▶ _Brief_:
Set down exactly the lines in the records below that run from the line with "(** The bytes [encode] writes. *)" to the line with "address := later_string", inclusive, and nothing more.

★ ★ ★

Definition fromPartial (object : partial) : t := {|
  address := object.(p_address) ?? "";
  coins := map Coin.fromPartial (object.(p_coins) ?? []);
|}.

(** The object with no property given. *)
Definition nothing : partial := mkPartial None None.

(** The bytes [encode] writes. *)
Definition wire {PB : Protobuf} {PS : ProtobufSpec PB} (m : t) : bytes :=
  f_string 10 m.(address) ++
  f_repeated 18 Coin.wire m.(coins).

Definition valid (m : t) : Prop :=
  Forall Coin.valid m.(coins).

Definition encodable {PB : Protobuf} {PS : ProtobufSpec PB} (m : t) : Prop :=
  valid m ∧ small (wire m).

Definition merge (m a : t) : t := {|
  address := later_string m.(address) a.(address);
  coins := m.(coins) ++ a.(coins);
|}.

(** A whole message seen as a partial one. *)
Definition full (m : t) : partial := {|
  p_address := Some m.(address);
  p_coins := Some (map Coin.full m.(coins));
|}.

(** The message as its schema declares it. *)
Definition schema (m : t) : list field :=
  [implicit 1 (VString m.(address));
   repeated 2 (message_value Coin.schema) m.(coins)].

(** The message with its default for every property that is not kept. *)
Definition only (kept : string → bool) (m : t) : t := {|
  address := if kept "address" then m.(address) else "";
  coins := if kept "coins" then m.(coins) else [];
|}.

#[global] Instance codec {PB : Protobuf} : MessageCodec t :=
  {| msg_base := base; msg_encode := encode; msg_field := decode_field |}.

★ ★ ★

▶ _The completed task_:
(** The bytes [encode] writes. *)
Definition wire {PB : Protobuf} {PS : ProtobufSpec PB} (m : t) : bytes :=
  f_string 10 m.(address) ++
  f_repeated 18 Coin.wire m.(coins).

Definition valid (m : t) : Prop :=
  Forall Coin.valid m.(coins).

Definition encodable {PB : Protobuf} {PS : ProtobufSpec PB} (m : t) : Prop :=
  valid m ∧ small (wire m).

Definition merge (m a : t) : t := {|
  address := later_string m.(address) a.(address);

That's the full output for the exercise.